For this reason, the Spanish executive considered that the only “realistic” option is to delay the goals negotiated within the EU, amid the Green Deal of the last European legislature.
“It is not that we want to delay the date; what we want is SAF, but there is none,” Gallego summarized.
The IAG head asserted that airlines are “committed to reducing emissions,” but this should be “an economical and accessible business for everyone”; he lamented that the existing SAF in the market is not only insufficient but also three to five times more expensive than kerosene.
“We need a strategy to bridge this gap (…). If actions are not taken now, the only realistic solution is to change the target,” added Gallego, citing a Boston Consulting study indicating that by 2030, there will be a 30% deficit in SAF relative to the volume required by EU legislation for aircraft.
“It’s a supply problem,” stated Ryanair CEO Michael O’Leary.
In general, major European airlines complain about being left behind by excessive regulation, stricter than other global jurisdictions, leading to a threefold increase in their operating costs since 2014.
“European aviation is falling behind. Europe cannot accept this,” warned Christian Spoher, CEO of Lufthansa.
The airlines are urging, among other points, the prohibition of national air traffic controllers from striking, which disrupts traffic and causes delays across the single market, and for EU rules to align with those outside the EU, as aviation is a global industry.

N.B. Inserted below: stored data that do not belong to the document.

(* ===== verification/Transport.v ===== *)
(** * The USB transport

    [UsbProtocolTransport] of main/usb_protocol_transport.cpp: the serial port
    and the phase the session on it is in.  ESP-IDF's USB Serial/JTAG driver is
    the class [UsbDriver]; what the host has received so far is the view its laws
    speak of. *)

From S2P Require Import Prelude Bytes Nvs.

Definition kUsbProtocolRxBufferBytes : Z := 1024.
Definition kUsbProtocolTxBufferBytes : Z := 1024.
Definition kUsbProtocolReadTimeoutMs : Z := 20.
Definition kUsbProtocolWriteTimeoutMs : Z := 250.
Definition kUsbProtocolWriteChunkBytes : nat := 512.
(** 0x103 *)
Definition ESP_ERR_INVALID_STATE : esp_err_t := ESP_ERR_OTHER 259.

Inductive SessionPhase := kPreHandshake | kStrictPostHandshake | kFaulted.
#[export] Instance session_phase_eq_dec : EqDecision SessionPhase.
Proof. solve_decision. Defined.

(** Reading gives the number of bytes, negative on an error, and the bytes. *)
Class UsbDriver (D : Type) := {
  pdMS_TO_TICKS : Z → Z;
  usb_serial_jtag_is_driver_installed : D → bool * D;
  usb_serial_jtag_driver_install : ∀ (rx_buffer_size tx_buffer_size : Z), D → esp_err_t * D;
  usb_serial_jtag_is_connected : D → bool * D;
  usb_serial_jtag_read_bytes : ∀ (length ticks : Z), D → (Z * bytes) * D;
  usb_serial_jtag_write_bytes : ∀ (data : bytes) (ticks : Z), D → Z * D;
  usb_serial_jtag_wait_tx_done : ∀ ticks : Z, D → esp_err_t * D;
}.

(** A read returns at most the bytes asked for.  A write hands some first part
    of its bytes to the host and says how many; nothing else does. *)
Class UsbDriverLaws (D : Type) `{UsbDriver D} := {
  sent : D → bytes;
  read_law capacity ticks d n data d' : usb_serial_jtag_read_bytes capacity ticks d = ((n, data), d') →
    sent d' = sent d ∧ Z.of_nat (length data) ≤ Z.max 0 capacity ∧ (0 ≤ n → Z.of_nat (length data) = n);
  write_law data ticks d n d' : usb_serial_jtag_write_bytes data ticks d = (n, d') →
    sent d' = sent d ++ take (Z.to_nat n) data ∧ n ≤ Z.of_nat (length data);
  wait_law ticks d e d' : usb_serial_jtag_wait_tx_done ticks d = (e, d') → sent d' = sent d;
  connected_law d b d' : usb_serial_jtag_is_connected d = (b, d') → sent d' = sent d;
}.

Record UsbProtocolTransport {D : Type} := mkTransport {
  installed_ : bool;
  phase_ : SessionPhase;
  driver_ : D;
}.
Arguments UsbProtocolTransport : clear implicits.
#[export] Instance eta_transport {D} : Eta (UsbProtocolTransport D) := λ t,
  mkTransport D (installed_ t) (phase_ t) (driver_ t).
Definition new_transport {D} (driver : D) : UsbProtocolTransport D := mkTransport D false kPreHandshake driver.

Definition strict_post_handshake {D} (t : UsbProtocolTransport D) : bool :=
  bool_decide (phase_ t = kStrictPostHandshake).
Definition faulted {D} (t : UsbProtocolTransport D) : bool := bool_decide (phase_ t = kFaulted).
Definition establish_handshake {D} (t : UsbProtocolTransport D) : UsbProtocolTransport D :=
  t <| phase_ := kStrictPostHandshake |>.
Definition fail_session {D} (t : UsbProtocolTransport D) : UsbProtocolTransport D := t <| phase_ := kFaulted |>.
Definition reset_pre_handshake {D} (t : UsbProtocolTransport D) : UsbProtocolTransport D :=
  t <| phase_ := kPreHandshake |>.

Section Transport.
Context {D : Type} `{UsbDriver D}.
Abbreviation Transport := (UsbProtocolTransport D).
Definition transport_op (A : Type) : Type := Transport → A * Transport.

Definition on_driver {A} (f : D → A * D) : transport_op A := λ t,
  let '(a, d) := f (driver_ t) in (a, t <| driver_ := d |>).

Definition timeout_ticks (milliseconds : Z) : Z :=
  let ticks := pdMS_TO_TICKS (D := D) milliseconds in
  if ticks =? 0 then 1 else ticks.

Definition transport_install : transport_op esp_err_t := fn (
  t ← get_state;
  leave_if (installed_ t) ESP_OK;;
  elsewhere ← call (on_driver usb_serial_jtag_is_driver_installed);
  leave_if elsewhere ESP_ERR_INVALID_STATE;;
  status ← call (on_driver
    (usb_serial_jtag_driver_install kUsbProtocolRxBufferBytes kUsbProtocolTxBufferBytes));
  (if bool_decide (status = ESP_OK) then modify (λ t, t <| installed_ := true |>) else mret tt);;
  mret status).

(** The number of bytes read, and what was written to the buffer. *)
Definition transport_read (capacity : Z) : transport_op (Z * bytes) := fn (
  t ← get_state;
  leave_if (negb (installed_ t) || (capacity =? 0)) (-1, []);;
  let bounded := Z.min capacity u32_max in
  call (on_driver (usb_serial_jtag_read_bytes bounded (timeout_ticks kUsbProtocolReadTimeoutMs)))).

(** The loop over the chunks of what is left of the frame. *)
Fixpoint write_chunks (fuel : nat) (frame : bytes) : transport_op bool :=
  match frame, fuel with
  | [], _ => λ t, (true, t)
  | _, O => λ t, (false, t)
  | _, S fuel => fn (
      let chunk := take kUsbProtocolWriteChunkBytes frame in
      written ← call (on_driver (usb_serial_jtag_write_bytes chunk (timeout_ticks kUsbProtocolWriteTimeoutMs)));
      leave_if ((written <=? 0) || negb (written =? Z.of_nat (length chunk))) false;;
      call (write_chunks fuel (drop kUsbProtocolWriteChunkBytes frame)))
  end.

(** A chunk is never empty: as many rounds as the frame has bytes are enough. *)
Definition write_frame (response : bytes) : transport_op bool := fn (
  t ← get_state;
  leave_if (negb (installed_ t)) false;;
  let frame := response ++ [10] in
  all_sent ← call (write_chunks (length frame) frame);
  leave_if (negb all_sent) false;;
  status ← call (on_driver (usb_serial_jtag_wait_tx_done (timeout_ticks kUsbProtocolWriteTimeoutMs)));
  mret (bool_decide (status = ESP_OK))).

Definition transport_connected : transport_op bool := fn (
  t ← get_state;
  leave_if (negb (installed_ t)) false;;
  call (on_driver usb_serial_jtag_is_connected)).

(** ** Writing a frame *)

Implicit Types (t : Transport).

(** Operations that only use the driver. *)
Definition same_session t t' : Prop := installed_ t' = installed_ t ∧ phase_ t' = phase_ t.

Lemma same_session_trans t1 t2 t3 : same_session t1 t2 → same_session t2 t3 → same_session t1 t3.
Proof. unfold same_session. intuition congruence. Qed.

Lemma on_driver_spec {A} (f : D → A * D) t a t' :
  on_driver f t = (a, t') → same_session t t' ∧ f (driver_ t) = (a, driver_ t').
Proof. unfold on_driver. destruct (f (driver_ t)) as [b d] eqn:E. intros [= -> <-]. done. Qed.

Lemma install_spec t status t' : transport_install t = (status, t') →
  phase_ t' = phase_ t ∧ (status = ESP_OK → installed_ t' = true).
Proof.
  intros E. unfold transport_install in E. exec E; try apply on_driver_spec in Ef as [[Hi Hp] _].
  - done.
  - done.
  - apply on_driver_spec in Ef0 as [[Hi' Hp'] _]. cbn. split; congruence.
  - apply on_driver_spec in Ef0 as [[Hi' Hp'] _]. apply bool_decide_eq_false in Eb. split; congruence.
Qed.

Lemma write_chunks_fuel fuel frame : (length frame ≤ fuel)%nat →
  write_chunks fuel frame = write_chunks (length frame) frame.
Proof.
  enough (G : ∀ n m frame, (length frame ≤ n)%nat → (length frame ≤ m)%nat →
    write_chunks n frame = write_chunks m frame) by (intros; apply G; lia).
  intros n. induction n as [|n IH]; intros m f Hn Hm.
  { destruct f; [by destruct m|cbn in Hn; lia]. }
  destruct f as [|b f]; [by destruct m|]. destruct m as [|m]; [cbn in Hm; lia|]. cbn [write_chunks].
  rewrite (IH m); [done|..]; rewrite length_drop; unfold kUsbProtocolWriteChunkBytes; cbn in *; lia.
Qed.

Context `{!UsbDriverLaws D}.

Lemma transport_read_spec capacity t n data t' :
  0 ≤ capacity → transport_read capacity t = ((n, data), t') →
  same_session t t' ∧ sent (driver_ t') = sent (driver_ t) ∧ Z.of_nat (length data) ≤ capacity ∧
  (0 ≤ n → Z.of_nat (length data) = n).
Proof.
  intros Hc E. unfold transport_read in E. exec E.
  - simplify_eq. split_and!; done || cbn; lia.
  - apply on_driver_spec in E as [Hs (Hsent & Hl & Hn)%read_law]. split_and!; try done. lia.
Qed.

Lemma transport_connected_spec t b t' :
  transport_connected t = (b, t') → same_session t t' ∧ sent (driver_ t') = sent (driver_ t).
Proof. intros E. unfold transport_connected in E. exec E; [done|]. by apply on_driver_spec in E as [? ?%connected_law]. Qed.


Lemma write_chunks_spec fuel frame t b t' : write_chunks fuel frame t = (b, t') →
  same_session t t' ∧
  ∃ k, sent (driver_ t') = sent (driver_ t) ++ take k frame ∧ (b = true → length frame ≤ k)%nat.
Proof.
  revert frame t. induction fuel as [|fuel IH]; intros [|c frame] t E; cbn [write_chunks] in E.
  1, 3: injection E as <- <-; split; [done|]; exists 0%nat; by rewrite app_nil_r.
  { injection E as <- <-. split; [done|]. exists 0%nat. cbn [take]. by rewrite app_nil_r. }
  set (whole := c :: frame) in *. exec E.
  all: apply on_driver_spec in Ef as [Hs (Hsent & Hn)%write_law].
  - split; [done|]. eexists. rewrite Hsent, take_take. done.
  - apply orb_false_iff in Ec as [_ Ec%negb_false_iff%Z.eqb_eq]. apply IH in E as [Hs' (k & Hk & Hb)]. split; [by eapply same_session_trans|].
    exists (length (take kUsbProtocolWriteChunkBytes whole) + k)%nat.
    rewrite Hk, Hsent, <- app_assoc. split.
    + f_equal. rewrite firstn_all2 by lia. rewrite <- take_app_add.
      by rewrite take_drop.
    + intros Hb'. specialize (Hb Hb'). rewrite length_drop in Hb. rewrite length_take. lia.
Qed.

(** A response goes out as it is, followed by a line feed, in chunks that fit
    the driver's buffer: a success means that the host has received all of it,
    a failure that it has received a first part, and the driver alone has been
    used. *)
Theorem write_frame_exact response t b t' : write_frame response t = (b, t') →
  same_session t t' ∧
  ∃ k, sent (driver_ t') = sent (driver_ t) ++ take k (response ++ [10]) ∧
       (b = true → installed_ t = true ∧ sent (driver_ t') = sent (driver_ t) ++ response ++ [10]).
Proof.
  intros E. unfold write_frame in E. exec E.
  - split; [done|]. exists 0%nat. cbn [take]. by rewrite app_nil_r.
  - apply write_chunks_spec in Ef as [Hs (k & Hk & _)]. split; [done|]. by exists k.
  - apply write_chunks_spec in Ef as [Hs (k & Hk & Hb)]. apply on_driver_spec in Ef0 as [Hs' Hw%wait_law].
    split; [by eapply same_session_trans|]. exists k. rewrite Hw. split; [done|]. intros _.
    apply negb_false_iff in Ec, Ec0. split; [done|].
    rewrite Hk. f_equal. by rewrite take_ge by auto.
Qed.
End Transport.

Benjamin Smith, CEO of Air France-KLM, called for more free emission allowances for airlines under the ETS system, which assigns a price to CO2, and opposed green policies that, in his opinion, favor extra-community competition.

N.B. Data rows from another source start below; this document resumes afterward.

(** The clock and the delay use the network stack's state alone. *)
Lemma monotonic_inv a now a' : monotonic_ms a = (now, a') →
  ∃ t, a' = a <| app_protocol := app_protocol a <| time_service_ := t |> |>.
Proof.
  intros E. unfold monotonic_ms in E. exec E. apply in_protocol_inv in Ef as (p & Hp & ->).
  apply protocol_time_inv in Hp as (t & ->). eauto.
Qed.
Lemma poll_delay_inv a x a' : poll_delay a = (x, a') →
  ∃ t, a' = a <| app_protocol := app_protocol a <| time_service_ := t |> |>.
Proof.
  intros E. unfold poll_delay in E. apply in_protocol_inv in E as (p & Hp & ->).
  apply protocol_time_inv in Hp as (t & ->). eauto.
Qed.
Lemma teardown_inv a x a' : teardown_transport_session a = (x, a') →
  ∃ p, disconnect (app_protocol a) = (x, p) ∧ a' = a <| app_protocol := p |>.
Proof. apply in_protocol_inv. Qed.
Lemma fail_inv a x a' : fail_transport_session a = (x, a') →
  ∃ y p, disconnect (app_protocol a) = (y, p) ∧
    a' = a <| app_protocol := p |> <| app_transport := fail_session (app_transport a) |>.
Proof. intros E. unfold fail_transport_session in E. exec E. apply teardown_inv in Ef as (p & Hp & ->). eauto. Qed.
Lemma write_response_inv response a b a' : write_response cJSON_PrintUnformatted response a = (b, a') →
  ∃ t, write_frame (cJSON_PrintUnformatted response) (app_transport a) = (b, t) ∧
    a' = a <| app_transport := t |>.
Proof. apply in_transport_inv. Qed.

Lemma answer_too_long_inv strict a x a' : answer_too_long cJSON_PrintUnformatted strict a = (x, a') →
  ∃ b t, write_frame (cJSON_PrintUnformatted canonical_v2_message_too_large_response) (app_transport a) = (b, t) ∧
  ∃ y p, (if b then p = app_protocol a else disconnect (app_protocol a) = (y, p)) ∧
    a' = a <| app_protocol := p |> <| app_transport := if negb b || strict then fail_session t else t |>.
Proof.
  intros E. unfold answer_too_long in E. exec_step E. apply write_response_inv in Ef as (t & Hw & ->).
  exists a0, t. split; [done|]. exec E; bools; subst.
  - apply fail_inv in E as (y & p & Hp & ->). by exists y, p.
  - exists tt, (app_protocol a). by destruct a.
  - exists tt, (app_protocol a). by destruct a.
Qed.
End Passes.

(** Executes a part of a pass down to the operations of the protocol and of the
    transport. *)
Ltac exec_app E :=
  repeat (exec_step E;
    repeat match goal with
    | E : monotonic_ms _ = _ |- _ => apply monotonic_inv in E as (? & ->)
    | E : poll_delay _ = _ |- _ => apply poll_delay_inv in E as (? & ->)
    | E : teardown_transport_session _ = _ |- _ => apply teardown_inv in E as (? & ? & ->)
    | E : fail_transport_session _ = _ |- _ => apply fail_inv in E as (? & ? & ? & ->)
    | E : answer_too_long _ _ _ = _ |- _ => apply answer_too_long_inv in E as (? & ? & ? & ? & ? & ? & ->)
    | E : write_response _ _ _ = _ |- _ => apply write_response_inv in E as (? & ? & ->)
    | E : in_transport _ _ = _ |- _ => apply in_transport_inv in E as (? & ? & ->)
    | E : in_protocol _ _ = _ |- _ => apply in_protocol_inv in E as (? & ? & ->)
    end).

Section Framing.
Context `{MbedtlsGcm} {P G R K N Q D : Type} `{Persistence P} `{RegistrationStore G} `{PresenceBinding R}
  `{Psa K} `{EspNetwork N} `{EspRandom Q} `{UsbDriver D} `{!UsbDriverLaws D}.
Context (cJSON_ParseWithLength cJSON_ParseWithLengthOpts : bytes → option json)
  (cJSON_PrintUnformatted : json → bytes) (metadata : DeviceMetadata).
Abbreviation TheApp := (App P G R K N Q D).
Implicit Types (a : TheApp).

(** The part of the state the framing depends on. *)
Definition same_buffer a a' : Prop :=
  input_ a' = input_ a ∧ buffered_input_ a' = buffered_input_ a ∧
  discard_oversized_input_ a' = discard_oversized_input_ a.

Lemma same_buffer_ok a a' : same_buffer a a' → buffer_ok a → buffer_ok a'.
Proof. intros (Hi & Hb & Hd) [[] ?]. by split; [split|]; rewrite ?Hi, ?Hb, ?Hd. Qed.
Lemma same_buffer_bytes a a' : same_buffer a a' →
  buffered_bytes a' = buffered_bytes a ∧ line_start a' = line_start a.
Proof. intros (Hi & Hb & Hd). unfold buffered_bytes, line_start. by rewrite Hi, Hb, Hd. Qed.

Definition read_data (event : pass_event) : bytes := match event with PassRead data => data | _ => [] end.
Definition handled (event : pass_event) : list frame :=
  match event with PassTooLong => [TooLong] | PassIgnored line | PassLine line => [Line line] | _ => [] end.
(** The session has not ended. *)
Definition goes_on (event : pass_event) : Prop :=
  match event with PassDisconnected | PassFaulted | PassReadError => False | _ => True end.

(** A pass reads some bytes of the stream, or takes one frame off its front. *)
Definition follows a (event : pass_event) a' : Prop :=
  buffer_ok a' ∧
  (goes_on event → ∀ more,
     scan (line_start a) (buffered_bytes a ++ read_data event ++ more) =
     handled event ++ scan (line_start a') (buffered_bytes a' ++ more)).

Lemma follows_emptied a event a' :
  input_ a' = zeros input_capacity → buffered_input_ a' = 0%nat → ¬ goes_on event → follows a event a'.
Proof. intros Hi Hb Hg. split; [by apply emptied_ok|done]. Qed.

Lemma follows_same a a1 event a' : same_buffer a a1 → follows a1 event a' → follows a event a'.
Proof. intros [Hb Hs]%same_buffer_bytes. unfold follows. by rewrite Hb, Hs. Qed.

Lemma discard_pass_follows a event a' :
  buffer_ok a → discard_oversized_input_ a = true → discard_pass a = (event, a') → follows a event a'.
Proof.
  intros [Hok Hz] Hd E. specialize (Hz Hd).
  assert (Hstart : line_start a = None) by (unfold line_start; by rewrite Hd).
  assert (Hbuf : buffered_bytes a = []) by (unfold buffered_bytes; by rewrite Hz).
  unfold discard_pass in E. exec_app E.
  all: match goal with E : transport_read _ _ = _ |- _ => apply transport_read_spec in E as (_ & _ & Hlen & Hn); [|lia] end.
  all: assert (Hfit : (buffered_input_ a + length l ≤ input_capacity)%nat) by (destruct Hok; lia).
  all: pose proof (write_input_length a l Hok Hfit) as Hlength; rewrite Hz in Hlength.
  - apply follows_emptied; [cbn; by rewrite Hlength|done|by intros []].
  - apply Z.eqb_eq in Ec as ->. specialize (Hn ltac:(lia)). destruct l; [|cbn in Hn; lia].
    split; [by apply (same_buffer_ok a)|done].
  - apply Z.ltb_ge in Eb. specialize (Hn Eb).
    set (a1 := a <| app_transport := x |> <| input_ := write_input 0 l (input_ a) |>
                 <| buffered_input_ := Z.to_nat z |>) in *.
    destruct (filled_spec a a1 l Hok Hfit) as [Ha1 Hb1]; [cbn; by rewrite Hz|cbn; lia|].
    rewrite Hbuf in Hb1. cbn [app] in Hb1.
    match goal with E : find_newline _ _ = Some _ |- _ => rename E into Em end.
    change (find_newline (input_ a1) (buffered_input_ a1) = Some n) in Em.
    destruct (newline_split a1 n Ha1 Em) as (line & Hl & Hnl & _ & _ & _ & Ha').
    split; [split; [destruct Ha'; by split|done]|]. intros _ more.
    assert (Hscan : scan None (l ++ more) = scan (Some []) (buffered_bytes (consume (S n) a1) ++ more)).
    { rewrite <- Hb1, Hl, <- app_assoc. by apply scan_skipped. }
    rewrite Hstart, Hbuf. exact Hscan.
  - apply Z.ltb_ge in Eb. specialize (Hn Eb).
    match goal with E : find_newline _ _ = None |- _ => apply find_newline_none in E as Hnl end.
    assert (Hl : l = take (Z.to_nat z) (write_input 0 l (input_ a))).
    { unfold write_input. symmetry. apply (take_app_length' l). lia. }
    cbn in Hnl. rewrite <- Hl in Hnl. split.
    + apply emptied_ok; [cbn; by rewrite Hlength|done].
    + intros _ more. rewrite Hstart, Hbuf. cbn [read_data handled app].
      rewrite scan_skip by done. unfold line_start, buffered_bytes. cbn. by rewrite Hd, Hz.
Qed.

Lemma fill_pass_follows a event a' :
  buffer_ok a → discard_oversized_input_ a = false → find_newline (input_ a) (buffered_input_ a) = None →
  fill_pass cJSON_PrintUnformatted a = (event, a') → follows a event a'.
Proof.
  intros [Hok Hz] Hd Hnl%find_newline_none E. fold (buffered_bytes a) in Hnl.
  assert (Hstart : line_start a = Some []) by (unfold line_start; by rewrite Hd).
  pose proof (input_length _ Hok) as Hcap. pose proof (buffered_fits _ Hok) as Hfits.
  unfold fill_pass in E. exec_app E.
  { apply Nat.leb_le in Eb. cbn in Hnl. split; [apply emptied_ok; [cbn; by rewrite Hcap|done]|]. intros _ more.
    rewrite Hstart. cbn [read_data handled app]. apply scan_full; [done|]. unfold buffered_bytes. rewrite length_take. lia. }
  all: apply Nat.leb_gt in Eb.
  all: match goal with E : transport_read _ _ = _ |- _ => apply transport_read_spec in E as (_ & _ & Hlen & Hn); [|lia] end.
  all: assert (Hfit : (buffered_input_ a + length l ≤ input_capacity)%nat) by lia.
  - apply follows_emptied; [|done|by intros []]. cbn. by rewrite (write_input_length a l Hok Hfit).
  - match goal with E : (_ <? _) = false |- _ => apply Z.ltb_ge in E; specialize (Hn E) end.
    match goal with |- follows _ _ ?a2 =>
      destruct (filled_spec a a2 l Hok Hfit) as [Ha' Hb']; [reflexivity|cbn; lia|] end.
    split; [split; [exact Ha'|]|].
    + cbn. congruence.
    + intros _ more. rewrite Hb', <- app_assoc. unfold line_start. by cbn.
Qed.

Lemma line_pass_follows newline clock_ms a event a' :
  buffer_ok a → discard_oversized_input_ a = false → find_newline (input_ a) (buffered_input_ a) = Some newline →
  line_pass cJSON_ParseWithLength cJSON_ParseWithLengthOpts cJSON_PrintUnformatted metadata newline clock_ms a =
    (event, a') → follows a event a'.
Proof.
  intros [Hok Hz] Hd Hn E.
  destruct (newline_split a newline Hok Hn) as (line & Hl & Hnl & Htake & Hlt & Hlen & Hok').
  pose proof (buffered_fits _ Hok) as Hfits. pose proof (input_length _ Hok) as Hcap.
  destruct (consume_rest a (S newline)) as (Hdc & _ & _).
  assert (Hstep : ∀ a', same_buffer (consume (S newline) a) a' →
    handled event = [finished line] → read_data event = [] → follows a event a').
  { intros a2 Hs Hh Hr. pose proof (same_buffer_bytes _ _ Hs) as [Hb2 Hs2]. split.
    - eapply same_buffer_ok; [exact Hs|]. split; [done|]. rewrite Hdc. congruence.
    - intros _ more. rewrite Hb2, Hs2, Hh, Hr. unfold line_start. rewrite Hdc, Hd.
      cbn [app]. rewrite Hl at 1. rewrite <- app_assoc. apply scan_line; [done|lia]. }
  assert (Htrim := trimmed_line (input_ a) newline ltac:(lia)).
  assert (Hlong := trimmed_length_strip (input_ a) newline ltac:(lia)).
  rewrite <- Htake in Htrim, Hlong.
  unfold line_pass, handle_pass in E. exec_app E.
  all: apply Hstep; [unfold same_buffer, consume; cbn; by destruct (consume_input_prefix _ _ _)| |done].
  all: unfold finished; rewrite <- Hlong, Eb; cbn [handled]; by rewrite ?Htrim.
Qed.

Lemma serial_pass_follows clock_ms a event a' :
  buffer_ok a →
  serial_pass cJSON_ParseWithLength cJSON_ParseWithLengthOpts cJSON_PrintUnformatted metadata clock_ms a =
    (event, a') → follows a event a'.
Proof.
  intros Hok E. pose proof (input_length _ (proj1 Hok)) as Hcap.
  unfold serial_pass in E. exec_app E.
  1, 2: apply follows_emptied; [cbn; by rewrite Hcap|done|by intros []].
  all: match type of E with _ ?a1 = _ => assert (Hs : same_buffer a a1) by done end.
  all: eapply follows_same; [exact Hs|]; apply (same_buffer_ok _ _ Hs) in Hok.
  - by eapply discard_pass_follows.
  - by eapply line_pass_follows.
  - by eapply fill_pass_follows.
Qed.

(** Passes of the loop, with what they did; between two of them other tasks change
    what they share with the protocol, and the host sends bytes. *)
Inductive app_run : TheApp → list pass_event → TheApp → Prop :=
  | run_end a : app_run a [] a
  | run_pass clock_ms a event a1 events a' :
      serial_pass cJSON_ParseWithLength cJSON_ParseWithLengthOpts cJSON_PrintUnformatted metadata clock_ms a =
        (event, a1) →
      app_run a1 events a' → app_run a (event :: events) a'
  | run_others p d a events a' :
      app_run (a <| app_protocol := p |> <| app_transport := app_transport a <| driver_ := d |> |>) events a' →
      app_run a events a'.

Smith illustrated the issue with an example of a passenger wanting to travel from Nice (France) to Tokyo, for which there is no direct flight. One option is to fly from Nice-Paris-Tokyo, but this route involves CO2 emission payments and partial SAF fueling, making the flight more expensive.
The alternative is to fly from Nice to Ankara and then from Turkey to Japan, where EU requirements only apply to the shorter leg (Nice-Ankara) and not to the non-EU leg (Ankara-Japan), making it less costly for a non-EU airline operating the flight.
“We need to find a solution,” because carbon dioxide is ‘relocated’ but not prevented from entering the atmosphere.
“The sky is global, the climate is global, our industry is global… we need global regulation,” concluded the president of Lufthansa.